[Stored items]
(** The ranges in which the configuration methods keep the chunk size and
    the retry policy. *)
Definition configuration_in_range (o : MQTTOTA) : Prop :=
  1 <= _chunkSize o <= MQTT_OTA_MAX_CHUNK_SIZE
  /\ 1 <= maxRetries (_otaContext o)
  /\ retryCount (_otaContext o) = 0.

(** ** Telemetry discipline *)

(** What decides whether the emitter speaks, and the identifier it signs
    with. *)
Definition telemetry_gates (o : MQTTOTA) :=
  ((_progressCallback o, _errorCallback o, _successCallback o, _stateChangeCallback o),
   (_publishMQTT o, _isMQTTConnected o), _deviceID o).

(** An event that the object [o] may produce on the platform [w]: a callback
    only when it is registered; a document only when the transport is up,
    on the topic of its kind, signed with the device identifier, and for
    progress only with a multiple of ten. *)
Definition permitted (w : Platform) (o : MQTTOTA) (e : Event) : bool :=
  match e with
  | ProgressCallback _ _ => _progressCallback o
  | ErrorCallback _ _ => _errorCallback o
  | SuccessCallback _ => _successCallback o
  | StateCallback _ => _stateChangeCallback o
  | PublishMQTT topic doc =>
      transport_up w o
      && match doc with
         | ProgressDoc device _ p _ =>
             String.eqb topic "ota/progress" && String.eqb device (_deviceID o)
             && (Z.rem p 10 =? 0)
         | ErrorDoc device _ _ _ =>
             String.eqb topic "ota/error" && String.eqb device (_deviceID o)
         | SuccessDoc device _ _ =>
             String.eqb topic "ota/success" && String.eqb device (_deviceID o)
         | StateDoc device _ _ _ =>
             String.eqb topic "ota/state" && String.eqb device (_deviceID o)
         end
  | _ => true
  end.

Definition telemetry_frame (w : Platform) (o o' : MQTTOTA) (evs : list Event) : Prop :=
  telemetry_gates o' = telemetry_gates o /\ forallb (permitted w o) evs = true.

(** ** The open session *)

(** The members of the session record that describe the session itself. *)
Definition session_record (o : MQTTOTA) :=
  let c := _otaContext o in
  ((inProgress c, firmwareVersion c, currentPart c, totalParts c),
   (startTime c, receivedSize c, update_handle c, update_partition c)).

(** The two calls written to close a session from outside the handler. *)
Definition closes_sessions (op : Op) : bool :=
  match op with
  | Op_handle | Op_abortUpdate => true
  | _ => false
  end.

(** ** Options that are stored and never read *)

(** Every member of the object except the auto-reset option and the policy
    members of the session record (retry limit and counter, partition name,
    rollback and version-check flags). *)
Definition core (o : MQTTOTA) :=
  ((_deviceName o, _firmwareVersion o, _deviceID o, _otaTopic o),
   (_progressCallback o, _errorCallback o, _successCallback o, _stateChangeCallback o),
   (_publishMQTT o, _isMQTTConnected o, _chunkedOTAEnabled o, _chunkSize o),
   (_otaInProgress o, _otaStartTime o, _currentFirmwareVersion o, _currentProgress o),
   (inProgress (_otaContext o), firmwareVersion (_otaContext o),
    currentPart (_otaContext o), totalParts (_otaContext o)),
   (startTime (_otaContext o), receivedSize (_otaContext o),
    update_handle (_otaContext o), update_partition (_otaContext o)),
   state (_otaContext o)).

(** Two outcomes that agree on the way the method ended, on the events and,
    up to the members outside [core], on the object reached; the values
    returned are related by [RA]. *)
Definition same_outcome {A : Type} (RA : A -> A -> Prop) (r1 r2 : Step A) : Prop :=
  match r1, r2 with
  | Next a1 o1 e1, Next a2 o2 e2 => RA a1 a2 /\ core o1 = core o2 /\ e1 = e2
  | Stop h1 o1 e1, Stop h2 o2 e2 => h1 = h2 /\ core o1 = core o2 /\ e1 = e2
  | _, _ => False
  end.

Definition respects {A : Type} (RA : A -> A -> Prop) (c1 c2 : M A) : Prop :=
  forall o1 o2, core o1 = core o2 -> same_outcome RA (c1 o1) (c2 o2).

(** A method that does not see the members outside [core]. *)
Definition blind {A : Type} (c : M A) : Prop := respects eq c c.

(** ** Further scenarios *)

Module Bench.

Import Scenario.

(** The [Details] of a single-message update carrying [data]. *)
Definition whole_details (data : string) : JsonDetails :=
  {| FirmwareVersion_as_String := "2.0.0";
     Base64Part_as_String := "";
     PartIndex_as_int := 0;
     TotalParts_as_int := 0;
     IsError_or_false := false;
     ErrorMessage_or_empty := "";
     FirmwareVersion_or_empty := "2.0.0";
     Base64_or_empty := RefB64.encode data |}.

Definition whole (data : string) : Message :=
  Json (Some "UpdateFirmwareDevice") (Some (whole_details data)).

(** The device of the scenarios, switched to single-message mode. *)
Definition plain_device : MQTTOTA := enableChunkedOTA false device.

(** A platform whose flash has no partition to update. *)
Definition board_without_partition (now : Z) : Platform :=
  {| getFreeHeap := 120000;
     millis := now;
     isMQTTConnected := true;
     malloc := fun _ => true;
     esp_ota_get_next_update_partition := None;
     esp_ota_begin := (ESP_OK, 7);
     esp_ota_write := fun _ => ESP_OK;
     esp_ota_end := ESP_OK;
     esp_ota_set_boot_partition := ESP_OK;
     esp_err_to_name := fun _ => "ESP_FAIL" |}.

(** The calls that make the constructed object the device of the
    scenarios. *)
Definition commissioning : list (Platform * Op) :=
  [ (board 0, Op_begin "sensor" "1.0.0");
    (board 0, Op_setMQTTConfig true true "ota");
    (board 0, Op_onProgress true);
    (board 0, Op_onError true);
    (board 0, Op_onSuccess true);
    (board 0, Op_onStateChange true) ].

(** From construction: the three parts of a chunked update, then a call of
    [handle] and a change of the chunk size; nothing cancels. *)
Definition chunked_history : list (Platform * Op) :=
  commissioning ++ three_parts
    ++ [ (board 4000, Op_handle); (board 5000, Op_setChunkSize 4096) ].

(** From construction: an update that arrives whole, as part 1 of 1. *)
Definition whole_chunked_update : list (Platform * Op) :=
  commissioning ++ [ (board 1000, Op_processMessage "ota" (part 1 1 (bytes 1200))) ].

(** From construction: a single-message update whose image is too short to
    hold a header, so that it is begun, aborted and cleaned up. *)
Definition failed_single_message_update : list (Platform * Op) :=
  commissioning
    ++ [ (board 500, Op_enableChunkedOTA false);
         (board 1000, Op_processMessage "ota" (whole (bytes 100))) ].

(** The same, followed by the first part of a chunked update. *)
Definition then_a_first_chunk : list (Platform * Op) :=
  failed_single_message_update
    ++ [ (board 2000, Op_enableChunkedOTA true);
         (board 3000, Op_processMessage "ota" (part 1 3 (bytes 400))) ].

(** From construction: a chunked update is begun and cancelled by
    [abortUpdate]; [first_again] is what arrives next. *)
Definition update_after_abort (first_again : Message) : list (Platform * Op) :=
  commissioning
    ++ [ (board 1000, Op_processMessage "ota" (part 1 3 (bytes 400)));
         (board 2000, Op_abortUpdate);
         (board 3000, Op_processMessage "ota" first_again) ].

End Bench.

(** * Properties *)

Open Scope list_scope.

(** ** The reference codec *)

Lemma string_by_triples (P : string -> Prop) :
  P EmptyString ->
  (forall a, P (String a EmptyString)) ->
  (forall a b, P (String a (String b EmptyString))) ->
  (forall a b c s, P s -> P (String a (String b (String c s)))) ->
  forall s, P s.
Proof.
  intros H0 H1 H2 H3.
  assert (K : forall s, P s /\ (forall a, P (String a s))
                        /\ (forall a b, P (String a (String b s)))).
  { induction s as [|c s [IH0 [IH1 IH2]]].
    - repeat split; auto.
    - repeat split; auto. }
  intro s. apply K.
Qed.

Lemma decode_encode_value (v : N) :
  (v < 64)%N -> RefB64.decode_value (RefB64.encode_value v) = Some v.
Proof.
  intro Hv.
  assert (K : forallb (fun n => match RefB64.decode_value (RefB64.encode_value (N.of_nat n)) with
                                | Some m => N.eqb m (N.of_nat n)
                                | None => false
                                end) (seq 0 64) = true) by (vm_compute; reflexivity).
  rewrite forallb_forall in K.
  specialize (K (N.to_nat v)).
  rewrite N2Nat.id in K.
  destruct (RefB64.decode_value (RefB64.encode_value v)) as [m|].
  - f_equal. apply N.eqb_eq. apply K. apply in_seq. lia.
  - discriminate K. apply in_seq. lia.
Qed.

Lemma decode_value_pad : RefB64.decode_value RefB64.pad = None.
Proof. reflexivity. Qed.

Ltac nlia := zify; Z.to_euclidean_division_equations; lia.

Lemma ascii_of_N_eq (a : ascii) (n : N) : n = N_of_ascii a -> ascii_of_N n = a.
Proof. intros ->. apply ascii_N_embedding. Qed.

Lemma refb64_round_trip (x : string) : RefB64.decode (RefB64.encode x) = x.
Proof.
  unfold RefB64.decode.
  induction x as [|a|a b|a b c s IH] using string_by_triples.
  - reflexivity.
  - pose proof (N_ascii_bounded a) as Ba.
    cbn [RefB64.encode RefB64.decode_from].
    remember (N_of_ascii a) as x eqn:Ex.
    rewrite !decode_encode_value, decode_value_pad by nlia.
    cbn [RefB64.decode_from].
    f_equal. apply ascii_of_N_eq. nlia.
  - pose proof (N_ascii_bounded a) as Ba.
    pose proof (N_ascii_bounded b) as Bb.
    cbn [RefB64.encode RefB64.decode_from].
    remember (N_of_ascii a) as x eqn:Ex.
    remember (N_of_ascii b) as y eqn:Ey.
    rewrite !decode_encode_value, decode_value_pad by nlia.
    cbn [RefB64.decode_from].
    f_equal; [apply ascii_of_N_eq; nlia|].
    f_equal. apply ascii_of_N_eq. nlia.
  - pose proof (N_ascii_bounded a) as Ba.
    pose proof (N_ascii_bounded b) as Bb.
    pose proof (N_ascii_bounded c) as Bc.
    cbn [RefB64.encode RefB64.decode_from].
    remember (N_of_ascii a) as x eqn:Ex.
    remember (N_of_ascii b) as y eqn:Ey.
    remember (N_of_ascii c) as z eqn:Ez.
    rewrite !decode_encode_value by nlia.
    cbn [RefB64.decode_from].
    rewrite IH.
    f_equal; [apply ascii_of_N_eq; nlia|].
    f_equal; [apply ascii_of_N_eq; nlia|].
    f_equal. apply ascii_of_N_eq. nlia.
Qed.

**Assigned task**
Write out exactly the lines that fall from the line with "esp_ota_write := fun _ => ESP_OK;" to the line with "(board 0, Op_onStateChange true) ]." in the records above, keeping both ends.

**Solution for this task**
     esp_ota_write := fun _ => ESP_OK;
     esp_ota_end := ESP_OK;
     esp_ota_set_boot_partition := ESP_OK;
     esp_err_to_name := fun _ => "ESP_FAIL" |}.

(** The calls that make the constructed object the device of the
    scenarios. *)
Definition commissioning : list (Platform * Op) :=
  [ (board 0, Op_begin "sensor" "1.0.0");
    (board 0, Op_setMQTTConfig true true "ota");
    (board 0, Op_onProgress true);
    (board 0, Op_onError true);
    (board 0, Op_onSuccess true);
    (board 0, Op_onStateChange true) ].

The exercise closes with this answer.